If somebody had a telescope before the 1600s, it would have been invented before the 1600s.
And your argument is just silly. If something was invented or accomplished for the first time in a particular year, it makes sense to teach it that way. By your reasoning, our Canadian history students should be taught that "Confederation happened in 1867. But that doesn't mean it couldn't have happened 300 years earlier and everybody just forgot."
Now? Where have I insisted my opinions and interpretations are facts?
All through this thread.
My case doesn't depend on a telescope, that was the rebuttal offered by Val et al. She called it "fact" and I said it was an assumption, not a fact.
Considering that you're insisting on magic knowledge that couldn't have happened without either ancient telescopes or aliens - the evidence for both of which is extremely lacking - I think it's a sound rebuttal.
It is a fact? Why dont you accuse Val and others of this "Gotcha, I win" when they declare their opinions are facts? I dont think my argument is improved by redefining "fact" to accommodate people who think their assumptions are facts.
Unlike you, I am stating facts.
"The telescope was invented in the 1600s" appears to be a fact, yes.
1608, in Holland, actually. It's
Hans Lippershey, a Dutch spectacle-maker, who gets the credit.
It was invented in the 1600's... What is not a fact is "nobody before 1600 had a telescope". Something can be re-invented when knowledge is lost.
Where do you keep all that straw you're grasping?
Several years ago I read a science fiction story about a manned trip to Mars, and the characters in the story got a shock when they discovered an abandoned spaceport on there. The point of the story was that since it took less than a century for us to get from rudimentary flight to Moon rockets, it wasn't far-fetched that numerous advanced civilizations had risen and fallen throughout human history. And every time they fell, the subsequent one had to start over from scratch... over a period of over 100,000 years. The characters in the story had found an Atlantean spaceport.
Nice story. But there's not a shred of archaeological or geological evidence that it happened, or even could have happened. It's the same with your Babylonian pseudoscience. No evidence.
If telescopes existed prior to then as lost knowledge, then surely they would have some day been found via archeological digs.
Created objects don't just suddenly disappear and cease to exist.
If an object is unique, it could. But telescopes are not unique. They're not even rare. I have two of them, and the classified ad pages of any astronomy magazine are crammed with ads for various kinds of telescopes, lenses, tripods, cameras, and so on. And even in the 17th and 18th centuries, anyone with an interest in science and who had the money could purchase or make a telescope.
Computers existed in the stone age.
You cant prove that they didn't so I am right.
I'm tempted to post the link for a animated series of Star Trek fan films called "Stone Trek." Think of it a cross between
Star Trek and
The Flintstones. The computers in that series are literally made of rocks.
They're entertaining little cartoons. But they're not evidence that our prehistoric ancestors had computers and space ships.
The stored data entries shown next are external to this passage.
(** * DocumentService (docs-app): the document fetching cache

    A shallow embedding of
    [projects/docs-app/src/app/documents/document.service.ts].

    The service keeps a [Map] from document ids to the observable side of an
    [AsyncSubject]; a subject is fed by one [HttpClient.get] request piped
    through [map], [tap] and [catchError].  The transport answers in a later
    turn of the event loop, so the embedding is a transition system whose
    events are "the location emits a path" and "the transport answers request
    number k".  Everything the service does inside one turn is a function on
    an explicit state.

    [currentDocument] is taken with one subscriber, the document viewer.
    The [Logger] is observational only and is left out. *)

From stdpp Require Import base strings list gmap.
From Stdlib Require Import ZArith Lia.

Local Open Scope string_scope.
Local Open Scope Z_scope.
Local Open Scope nat_scope.
Local Open Scope list_scope.

Set Warnings "-clear-no-such-hyp".

(** ** JavaScript values that occur in the service *)

(** What the markdown renderer may hand back for [contents]. *)
Inductive Markup :=
| MUndefined
| MNull
| MString (s : string).

Record DocumentContents := mkDoc { id : string; contents : Markup }.

Inductive JsValue :=
| JsUndefined
| JsNull
| JsString (s : string)
| JsFunction (name : string)          (* a built-in method of Object.prototype *)
| JsObjectPrototype                   (* the object Object.prototype itself *)
| JsDocument (d : DocumentContents).  (* an object literal { id, contents } *)

(** ToBoolean, as used by [!x], [x || y] and [if (x)]. *)
Definition truthy (v : JsValue) : bool :=
  match v with
  | JsUndefined | JsNull => false
  | JsString s => negb (String.eqb s EmptyString)
  | JsFunction _ | JsObjectPrototype | JsDocument _ => true
  end.

Definition typeof (v : JsValue) : string :=
  match v with
  | JsUndefined => "undefined"
  | JsNull => "object"
  | JsString _ => "string"
  | JsFunction _ => "function"
  | JsObjectPrototype | JsDocument _ => "object"
  end.

(** What is thrown or delivered on the error channel of an observable:
    an [HttpErrorResponse] of the transport, or a plain [Error], which has
    no [status] property. *)
Inductive Thrown :=
| HttpErrorResponse (status : Z)
| Error (message : string).

Definition status_is_404 (e : Thrown) : bool :=
  match e with
  | HttpErrorResponse s => Z.eqb s 404
  | Error _ => false
  end.

(** A call that either returns or throws. *)
Inductive Result (A : Type) :=
| Returns (a : A)
| Throws (e : Thrown).
Arguments Returns {A} a.
Arguments Throws {A} e.

(** ** Constants of the module *)

Definition FILE_NOT_FOUND_ID : string := "file-not-found".
Definition FETCHING_ERROR_ID : string := "fetching-error".
Definition CONTENT_URL_PREFIX : string := "content/".
Definition DOC_CONTENT_URL_PREFIX : string := CONTENT_URL_PREFIX ++ "docs/".

Definition dquote : string := String (Ascii.ascii_of_nat 34) EmptyString.

Definition FETCHING_ERROR_CONTENTS : string :=
"
  <div class=" ++ dquote ++ "nf-container l-flex-wrap flex-center" ++ dquote ++ ">
    <div class=" ++ dquote ++ "nf-icon material-icons" ++ dquote ++ ">error_outline</div>
    <div class=" ++ dquote ++ "nf-response l-flex-wrap" ++ dquote ++ ">
      <h1 class=" ++ dquote ++ "no-toc" ++ dquote ++ ">Request for document failed.</h1>
      <p>
        We are unable to retrieve the " ++ dquote ++ "<current-location></current-location>" ++ dquote ++ " page at this time.
        Please check your connection and try again later.
      </p>
    </div>
  </div>
".

(** ** Identifier resolution (first half of [fetchDocument]) *)

(** The own properties of the object literal [indexMap]. *)
Definition indexMap_own : list (string * string) :=
  [ ("guide/store", "guide/store/index");
    ("guide/effects", "guide/effects/index");
    ("guide/entity", "guide/entity/index");
    ("guide/router-store", "guide/router-store/index");
    ("guide/store-devtools", "guide/store-devtools/index");
    ("guide/data", "guide/data/index");
    ("guide/schematics", "guide/schematics/index") ].

(** [indexMap] is an ordinary object: a property read that misses the own
    properties goes on to Object.prototype.  These are its methods; the
    accessor [__proto__] yields Object.prototype itself. *)
Definition Object_prototype_methods : list string :=
  [ "constructor"; "hasOwnProperty"; "isPrototypeOf"; "propertyIsEnumerable";
    "toLocaleString"; "toString"; "valueOf";
    "__defineGetter__"; "__defineSetter__"; "__lookupGetter__"; "__lookupSetter__" ].

Fixpoint assoc (k : string) (l : list (string * string)) : option string :=
  match l with
  | [] => None
  | (k', v) :: l' => if String.eqb k k' then Some v else assoc k l'
  end.

(** The property read [indexMap[key]]. *)
Definition indexMap_get (key : string) : JsValue :=
  match assoc key indexMap_own with
  | Some v => JsString v
  | None =>
      if String.eqb key "__proto__" then JsObjectPrototype
      else if existsb (String.eqb key) Object_prototype_methods then JsFunction key
      else JsUndefined
  end.

Definition placeholders : list string := [ "resources"; "events" ].

(** [Array.prototype.find]. *)
Definition array_find (p : string -> bool) (l : list string) : JsValue :=
  match List.find p l with
  | Some x => JsString x
  | None => JsUndefined
  end.

(** [url || 'index'] in [getDocument]. *)
Definition document_id (url : string) : string :=
  if truthy (JsString url) then url else "index".

(** The local [doc] of [fetchDocument] once the two [if]s have run. *)
Definition source_doc (id : string) : JsValue :=
  let placeholder := array_find (fun ph => String.eqb ph id) placeholders in
  if truthy (indexMap_get id) then indexMap_get id
  else if truthy placeholder then JsString "placeholder"
  else JsString id.

(** The source document as section 4.1 of the specification words it: the
    alias if the id is a key of the alias table, the placeholder if the id is
    in the placeholder set, the id otherwise. *)
Definition spec_source_doc (id : string) : string :=
  match assoc id indexMap_own with
  | Some v => v
  | None => if existsb (String.eqb id) placeholders then "placeholder" else id
  end.

(** The names a read of [indexMap] finds on Object.prototype. *)
Definition inherited (key : string) : bool :=
  String.eqb key "__proto__" || existsb (String.eqb key) Object_prototype_methods.

(** ** Observables *)

(** Every source in this service either emits one value and completes
    ([http.get] of a text, [of(x)], a completed [AsyncSubject]) or errors. *)
Inductive Notification (A : Type) :=
| Emit (a : A)        (* next(a); complete() *)
| Raise (e : Thrown).  (* error(e) *)
Arguments Emit {A} a.
Arguments Raise {A} e.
I didn't say telescopes existed in the stone age, I said claiming nobody had one before the 1600s is not a fact
It is a fact that I've made that factual claim numerous times in this thread. Look up my posting history if you've forgotten.
The dictionary established the meaning of fact...and pantheon. I never claimed my opinions were facts.
Yes, you have.
I'm not the one claiming my assumptions are facts, and I didn't make a great fuss - y'all did that. Val declared her assumption was fact and I said it was assumption. That was followed by several people telling me facts dont need to be facts to be facts and I haven't heard the end of it yet.
No, I did not claim my 'assumption' was fact. I claimed that my facts are facts.
And please don't refer to me as "Val."